Given the complexity of the rp and the depth of the fix that is required, the appropriate fix, to me, seems to be to replace the instances of ad_conn url with a proc that has predicted behavior, ie returns ad_conn url for mainsite, and a modified url for the host-node mapped sites (when serving pages from there). site_node::conn_url *was* supposed to help support creating a proc like this, but it *is* broken at the moment.. I'll see if I can re-create the proc as a replacement for ad_conn url as originally intended.

cheers,

Torben

Collapse
Posted by Dave Bauer on
I still maintain the correct fix is to stop trying to mix URLs outside of a host-mapped subsite with those in the subsite.

To fix this you need to update packages such as notifications, search, and any other to handle all the facilities using the EMBEDs feature. This is very easy to do, but of course, I am not going to explain it here :) Ok I'll give the short short version. You just edit the APM dependency settings to embed the existing package. Any web accesible files you want to embed go into package-key/embed/ directory and they are avaiable under /my-package/search (for example). That should be it. It finally solves the issue of keeping context for these site-wide services.

Then what you want to do is embed these into your subsite package.

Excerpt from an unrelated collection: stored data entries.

(** ** The obligations of a program *)

(** What others do between two calls. *)
Definition rely (setup : bool) : mgr -> mgr -> Prop := if setup then loses else grows.

#[local] Instance rely_preorder setup : PreOrder (rely setup).
Proof. destruct setup; apply _. Qed.

Lemma unsent_loses m m' : loses m m' -> unsent m -> unsent m'.
Proof.
  intros (cs & -> & Hl) Hu c k Hk. simpl in Hk. destruct (Hl c) as [[_ N]|(k0 & H0 & [H|H])]; [congruence|..];
    rewrite H in Hk; injection Hk as <-; exact (Hu c _ H0).
Qed.

Lemma allowed_rely setup {X} (e : cmE X) m m' : rely setup m m' -> allowed setup e m -> allowed setup e m'.
Proof.
  destruct setup; [|by apply allowed_grows]. simpl. intros Hl. pose proof (loses_grows _ _ Hl) as Hg.
  destruct e; simpl; try done.
  - intros [Hp Hw]. split; [by eapply pinned_grows|by eapply welcomed_grows].
  - intros (_ & Hu & Hc). split_and!; [done|by apply (unsent_loses m)|]. by destruct Hl as (cs & -> & _).
  - intros [?|(fp & -> & He)]; [by left|right]. exists fp. by rewrite (gr_expected _ _ Hg).
  - intros [Hp Hw]. split; [by eapply pinned_grows|]. destruct Hw as [Hw|Hw]; [left|by right].
    by eapply welcomed_grows.
Qed.

Definition is_bump {X} (e : cmE X) : bool := match e with GenBump => true | _ => false end.
Definition is_store {X} (e : cmE X) : bool := match e with ConnSet _ => true | _ => false end.

(** A connection stored by [reconnect] is counted by the very next call; there is
    always one connection more than generations. *)
Definition counted (setup : bool) (m : mgr) : Prop := setup = false -> mg_bumps m < mg_stores m.

Definition cm_spec (setup : bool) : spec cmE (mgr * bool) :=
  Spec _ _ (fun X e g => g.2 = is_bump e /\ allowed setup e g.1)
       (fun X e g x g' => exists g1 ch, rely setup g.1 g1 /\ mgr_ok g1 /\ counted setup g1 /\
          cm_do e ch g1 = Some (x, g'.1) /\ mgr_ok g'.1 /\ counted setup g'.1 /\
          g'.2 = is_store e && negb setup).

(** How far the manager may have come in a program that sets nothing. *)
Definition reach (setup : bool) (m m' : mgr) : Prop :=
  grows m m' /\
  (setup = true -> mg_stores m' = mg_stores m /\ mg_bumps m' = mg_bumps m /\ mg_conn m' = mg_conn m).

#[local] Instance reach_preorder setup : PreOrder (reach setup).
Proof.
  split; [by split|]. intros m1 m2 m3 [G1 S1] [G2 S2]. split; [by etransitivity|]. intros E.
  destruct (S1 E) as (? & ? & ?), (S2 E) as (? & ? & ?). split_and!; congruence.
Qed.

Lemma rely_reach setup m m' : rely setup m m' -> reach setup m m'.
Proof.
  destruct setup; simpl; [|by split]. intros H. split; [by apply loses_grows|]. by destruct H as (cs & -> & _).
Qed.

Lemma call_reach setup {X} (e : cmE X) g x g' :
  quiet e -> sp_pre (cm_spec setup) e g -> sp_post (cm_spec setup) e g x g' -> reach setup g.1 g'.1.
Proof.
  intros Hq [_ Ha] (g1 & ch & R & O1 & _ & D & _). transitivity g1; [by apply rely_reach|].
  destruct (cm_do_ok setup e ch g1 x g'.1 (allowed_rely _ _ _ _ R Ha) O1 D) as [_ Hg].
  split; [by apply Hg|]. intros _. by eapply quiet_same.
Qed.

Lemma wp_quiet setup {X} (e : cmE X) m (Q : X -> mgr * bool -> Prop) :
  quiet e -> allowed setup e m ->
  (forall g1 ch x m', rely setup m g1 -> mgr_ok g1 -> counted setup g1 -> cm_do e ch g1 = Some (x, m') ->
     reach setup m m' -> Q x (m', false)) ->
  wp (cm_spec setup) (call e) (m, false) Q.
Proof.
  intros Hq Ha HQ.
  assert (is_bump e = false /\ is_store e = false) as [Hb Hs] by (destruct e; done).
  apply wp_call; [split; [by rewrite Hb|done]|]. intros x [m' b] Hp.
  assert (reach setup m m') as Hr.
  { apply (call_reach setup e (m, false) x (m', b)); [done|split; [by rewrite Hb|done]|done]. }
  destruct Hp as (g1 & ch & R & O1 & B1 & D & O2 & B2 & E). simpl in *. rewrite Hs in E. subst b. by eapply HQ.
Qed.

(** ** The programs meet theirs *)

Section Programs.
Variables (chunk_size : Z) (client_id : str) (tls_client : anyhow unit).

(** What a program that sets nothing ends with. *)
Definition comes {A} (setup : bool) (m : mgr) (P : A -> mgr -> Prop) (a : A) (g : mgr * bool) : Prop :=
  g.2 = false /\ reach setup m g.1 /\ P a g.1.

Lemma wp_establish setup fp m :
  mg_expected m = Some fp ->
  wp (cm_spec setup) (mgr_establish tls_client) (m, false)
    (comes setup m (fun r m' => match r with Ok c => pinned m' c | Err _ => True end)).
Proof.
  intros He. unfold mgr_establish. wp_step. wp_step. destruct tls_client as [[]|err]; [|split; [done|split; [reflexivity|done]]].
  wp_step. apply wp_quiet; [done|done|]. intros g1 ch x m1 R O1 _ [= <- <-] Hr1.
  rewrite (gr_expected _ _ (proj1 Hr1)), He. wp_step. apply wp_quiet; [done| |].
  { right. exists fp. by rewrite (gr_expected _ _ (proj1 Hr1)). }
  intros g2 ch2 r m2 R2 O2 _ D2 Hr2. assert (reach setup m m2) as Hr by (by etransitivity).
  destruct r as [c|err]; [|done]. wp_step. apply wp_quiet; [done|done|].
  intros g3 ch3 [] m3 R3 O3 _ [= <-] Hr3. apply wp_ret. split; [done|]. split; [by etransitivity|].
  apply (pinned_grows m2); [apply Hr3|]. simpl in D2.
  assert (mg_expected m2 = Some fp) as He2 by (by rewrite (gr_expected _ _ (proj1 Hr))).
  destruct ch2; try done. apply dial_inv in D2 as (sink & [([? [=]] & _)|([= ->] & Hv & Hf & ->)]).
  eexists _, fp. split; [by apply lookup_insert_eq|]. split; [done|]. simpl.
  unfold verify_server_cert in Hv. destruct (cert_fingerprint cert) as [fp'|]; [|done].
  destruct (str_eqb fp' fp) eqn:E; [|done]. apply str_eqb_eq in E. by subst.
Qed.

Lemma lift_call_then get {A B} (e : cliE (anyhow A)) (f : A -> cli (anyhow B)) cur :
  lift get (bindr (call e) f) cur =
  (xc <- lift_call get e cur ;;
   lift get (match xc.1 with Ok a => f a | Err e => Ret (Err e) end) xc.2).
Proof. reflexivity. Qed.

(** A call on a stream whose answer may be an error. *)
Lemma wp_on_stream setup {A} (e : cmE (anyhow A)) cur m (Q : anyhow A * option Z -> mgr * bool -> Prop) :
  quiet e -> allowed setup e m ->
  (forall r m', reach setup m m' ->
     (forall a, r = Ok a -> exists g1 ch, rely setup m g1 /\ mgr_ok g1 /\ cm_do e ch g1 = Some (Ok a, m')) ->
     Q (r, cur) (m', false)) ->
  wp (cm_spec setup) (r <- call e ;; Ret (r, cur)) (m, false) Q.
Proof.
  intros Hq Ha HQ. wp_step. apply wp_quiet; [done|done|]. intros g1 ch r m' R O1 _ D Hr. apply wp_ret, HQ; [done|].
  intros a ->. eauto.
Qed.

Lemma wp_handshake setup c m :
  pinned m c ->
  wp (cm_spec setup) (mgr_handshake chunk_size client_id c) (m, false)
    (comes setup m (fun r m' => r = Ok tt -> welcomed m' c)).
Proof.
  intros Hp. unfold mgr_handshake, app_handshake. wp_step.
  assert (forall (r : anyhow unit) cur m', reach setup m m' -> r <> Ok tt ->
    wp (cm_spec setup) (lift (Ret (Ok c)) (Ret r) cur) (m', false)
      (fun rc g' => wp (cm_spec setup) (Ret rc.1) g' (comes setup m (fun r m' => r = Ok tt -> welcomed m' c)))) as Hfail.
  { intros r cur m' Hr Hne. apply wp_ret, wp_ret. split; [done|]. split; [done|]. by intros E. }
  rewrite lift_call_then. wp_step. cbn [lift_call]. wp_step. wp_step. wp_step.
  apply wp_quiet; [done|done|]. intros g1 ch1 r1 m1 R1 O1 _ D1 Hr1. apply wp_ret. cbn [fst snd].
  destruct r1 as [[]|err]; [|by apply Hfail].
  unfold encoded. destruct (encode _) as [b|] eqn:Eb; [|by apply (Hfail (Err (lit "msgpack encode")))].
  change (bindr (Ret (ok_or _ (Some b))) ?f) with (f b). cbv beta.
  rewrite lift_call_then. wp_step. cbn [lift_call].
  apply wp_on_stream; [done| |].
  { split; [apply (pinned_grows m); [apply Hr1|done]|right]. eexists. by split; [|exact Eb]. }
  intros r2 m2 Hr2 _. cbn [fst snd]. assert (reach setup m m2) as Hr by (by etransitivity).
  destruct r2 as [[]|err]; [|by apply Hfail].
  rewrite lift_call_then. wp_step. cbn [lift_call]. apply wp_on_stream; [done|done|].
  intros r3 m3 Hr3 _. cbn [fst snd]. assert (reach setup m m3) as Hr' by (by etransitivity).
  destruct r3 as [[]|err]; [|by apply Hfail].
  rewrite lift_call_then. wp_step. cbn [lift_call]. apply wp_on_stream; [done|done|].
  intros r4 m4 Hr4 Hgot. cbn [fst snd]. assert (reach setup m m4) as Hr'' by (by etransitivity).
  destruct r4 as [raw|err]; [|by apply Hfail].
  unfold decoded_as. destruct (decode raw) as [resp|] eqn:Ed; [|by apply (Hfail (Err (lit "msgpack decode")))].
  change (bindr (Ret (ok_or _ (Some resp))) ?f) with (f resp). cbv beta.
  destruct (hr_status resp =? 0) eqn:Es; [|by apply Hfail].
  apply wp_ret, wp_ret. split; [done|]. split; [done|]. intros _. cbn.
  destruct (Hgot raw eq_refl) as (g1' & ch & R & O & D). simpl in D. destruct ch; simplify_eq/=.
  assert (pinned g1' c) as (k & fp & Hk & _).
  { apply (pinned_grows m3); [exact (proj1 (rely_reach _ _ _ R))|]. apply (pinned_grows m); [apply Hr'|done]. }
  exists (received raw k). split; [simpl; by rewrite lookup_alter_eq, Hk|].
  unfold greeted. simpl. rewrite existsb_app. simpl. unfold accepts. rewrite Ed, Es. by rewrite orb_true_r.
Qed.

If your subsite has unique behavior you should create a new subsite that inherits from the acs-subsite package and put your custom code in the new subsite package.

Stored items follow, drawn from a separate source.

(** [mkdir_confined] against a concurrent remove and symlink: the secret, mode
    0600, is now 0777. *)
Example lab_race_end : lab_end lab_race (fun m => m_followed m && bool_decide (lab_mode 4 m = Some 0x1ff)) = true.
Proof. by vm_compute. Qed.
Example lab_fair_end : lab_end lab_fair (fun m => negb (m_followed m) && (size (m_tasks m) =? 0)%nat) = true.
Proof. by vm_compute. Qed.

Example lab_fair_logged : lab_end lab_fair (fun m => negb (length (m_log m) =? 0)%nat) = true.
Proof. by vm_compute. Qed.
Example lab_busy : lab_end (lab_hello ++ lab_mkdir_steps) (fun m => negb (size (m_tasks m) =? 0)%nat) = true.
Proof. by vm_compute. Qed.

Lemma lab_end_some evs P : lab_end evs P = true -> exists m, lab_plays evs = Some m /\ P m = true.
Proof. unfold lab_end. destruct (lab_plays evs) as [m|]; [by exists m|done]. Qed.

Abbreviation lab_step := (mstep (C := example_codec) (fun _ => 0) lab_fp lab_verifier (RootDir :: map Normal [lit "srv"])
  (lit "srv") lab_config).

Lemma lab_reaches evs m : lab_plays evs = Some m -> rtc lab_step (machine_start lab_config lab_kernel) m.
Proof. apply plays_sound. Qed.

(** The [fchmodat] of [mkdir_confined] follows the link that replaced the new
    directory: the mode of an inode outside the export changes. *)
Lemma mkdir_race_changes_outside_mode :
  exists m, rtc lab_step (machine_start lab_config lab_kernel) m /\
    i_mode <$> k_nodes lab_kernel !! 4 = Some 0x180 /\ i_mode <$> k_nodes (m_kern m) !! 4 = Some 0x1ff.
Proof.
  destruct (lab_end_some _ _ lab_race_end) as (m & Hm & [_ Hmode]%andb_prop). exists m. split; [by eapply lab_reaches|].
  split; [done|]. by apply bool_decide_eq_true in Hmode.
Qed.

Lemma lab_valid : validate lab_config = Ok tt.
Proof. done. Qed.
Lemma lab_per_ip : 0 <= ss_max_conns_per_ip (c_server lab_config).
Proof. done. Qed.
Lemma lab_clients : 0 <= ss_max_clients (c_server lab_config) < 2 ^ 32.
Proof. done. Qed.
Lemma lab_outside : 4 ∉ ({[2]} : gset Z).
Proof. by intros H%elem_of_singleton. Qed.

Lemma export_confined_witness :
  exists m n, lab_plays lab_fair = Some m /\ size (m_tasks m) = 0%nat /\ k_nodes (m_kern m) !! 4 = Some n /\
    n = new_inode (KFile [x41]) 0x180.
Proof.
  destruct (lab_end_some _ _ lab_fair_end) as (m & Hm & Hp). apply andb_prop in Hp as [Hf Ht].
  apply negb_true_iff in Hf. apply Nat.eqb_eq in Ht.
  destruct (export_confined (C := example_codec) (EL := example_envelope_laws) (fun _ => 0) lab_fp lab_verifier (lit "srv") lab_config
    lab_kernel {[2]} [lit "srv"] 2 m lab_exports lab_per_ip (proj2 lab_clients) (lab_reaches _ _ Hm)) as (Hout & _).
  destruct (Hout 4 (new_inode (KFile [x41]) 0x180) eq_refl lab_outside) as (n & Hn & _ & He).
  exists m, n. exact (conj Hm (conj Ht (conj Hn (He Hf)))).
Defined.


Lemma only_accepted_peers_act_witness :
  exists m, lab_plays lab_fair = Some m /\ m_log m <> [] /\
    Forall (fun en => en_served en = false -> is_send (en_call en)) (m_log m).
Proof.
  destruct (lab_end_some _ _ lab_fair_logged) as (m & Hm & Hn). apply negb_true_iff, Nat.eqb_neq in Hn.
  destruct (only_accepted_peers_act (C := example_codec) (EL := example_envelope_laws) (fun _ => 0) lab_fp lab_verifier (lit "srv")
    lab_config lab_kernel {[2]} [lit "srv"] 2 m lab_exports lab_valid lab_per_ip lab_clients (lab_reaches _ _ Hm)) as (Hlog & _).
  exists m. split; [exact Hm|]. split; [exact (fun E => Hn (f_equal length E))|].
  eapply Forall_impl; [exact Hlog|]. intros en (_ & _ & H). exact H.
Defined.

Lemma machine_live_witness :
  exists m tid t, lab_plays (lab_hello ++ lab_mkdir_steps) = Some m /\ m_tasks m !! tid = Some t /\
    match tk_prog (mt_task t) with Ret _ => True | Vis e _ => ~ waits e m end.
Proof.
  destruct (lab_end_some _ _ lab_busy) as (m & Hm & Hn). apply negb_true_iff, Nat.eqb_neq in Hn.
  destruct (machine_live (C := example_codec) (EL := example_envelope_laws) (fun _ => 0) lab_fp lab_verifier (lit "srv") lab_config
    lab_kernel {[2]} [lit "srv"] 2 m lab_exports lab_per_ip (proj2 lab_clients) (lab_reaches _ _ Hm)) as (_ & Hrun).
  destruct Hrun as (tid & t & Ht & _ & Hw); [exact (fun E => Hn (f_equal size E))|]. exists m, tid, t. exact (conj Hm (conj Ht Hw)).
Defined.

Seriously. If you can upgrade to OpenACS 5.7 your life will be much easier.

Collapse
Posted by Ryan Gallimore on
Dave, how does embedding help when ad_conn url will still return incorrectly? Eduardo's links identify the hack that detects the subsite "root" of the URL and handles GETs but not POSTs.

What if the page I am posting to is a lib file inside acs-subsite? I can't very well embed acs-subsite inside (as in my case) a package that extends it.

I don't see getting the proper URL as unique behaviour.
Calling ad_conn url while in http://mapped_host/
should return "/" not /subsite/

Collapse
Posted by Dave Bauer on
I agree. Use the correct URL. Fix whatever code is returning the wrong URL. I can't see any case where ad_conn URL returning something that is outside the host mapped site makes any sense.
Collapse
Posted by Ryan Gallimore on
In OCT it was decided that the erroneous URLs would be fixed instead of the RP. This is most likely MUCH easier.

These URLs don't satisfy the redirect condition in the RP so the POST is processed.

For the permissions admin include, here is an example of a modification on oacs-5-6 branch:

Index: www/permissions/perm-include.tcl
===================================================================
RCS file: /cvsroot/openacs-4/packages/acs-subsite/www/permissions/perm-include.tcl,v
retrieving revision 1.11
diff -u -r1.11 perm-include.tcl
--- www/permissions/perm-include.tcl 4 Jan 2008 16:34:01 -0000 1.11
+++ www/permissions/perm-include.tcl 17 Aug 2011 17:38:00 -0000
@@ -61,9 +61,7 @@
display_template {input type="checkbox" name="perm" value="@permissions.grantee_id@,remove"}
}

-
-
-set perm_url "[ad_conn subsite_url]permissions/"
+set perm_url "[subsite::get_url]permissions/"

if { ![exists_and_not_null user_add_url] } {
set user_add_url "${perm_url}perm-user-add"

Collapse
Posted by Torben Brosten on
Ryan,

So.. ad_conn url should be replaced with subsite::get_url for all/most cases, right?

How nice it is to see the functionality already available, if only buried in obscure jargon.

cheers,

Torben

Collapse
Posted by Torben Brosten on
I see now.. a direct replacement will still need the tail portion of ad_conn url, if any.
Collapse
Posted by Torben Brosten on
Okay, site_node::conn_url is fixed on cvs head.

It now is a replacement for ad_conn url as previously suggested.

Let me know if there's any issues with it.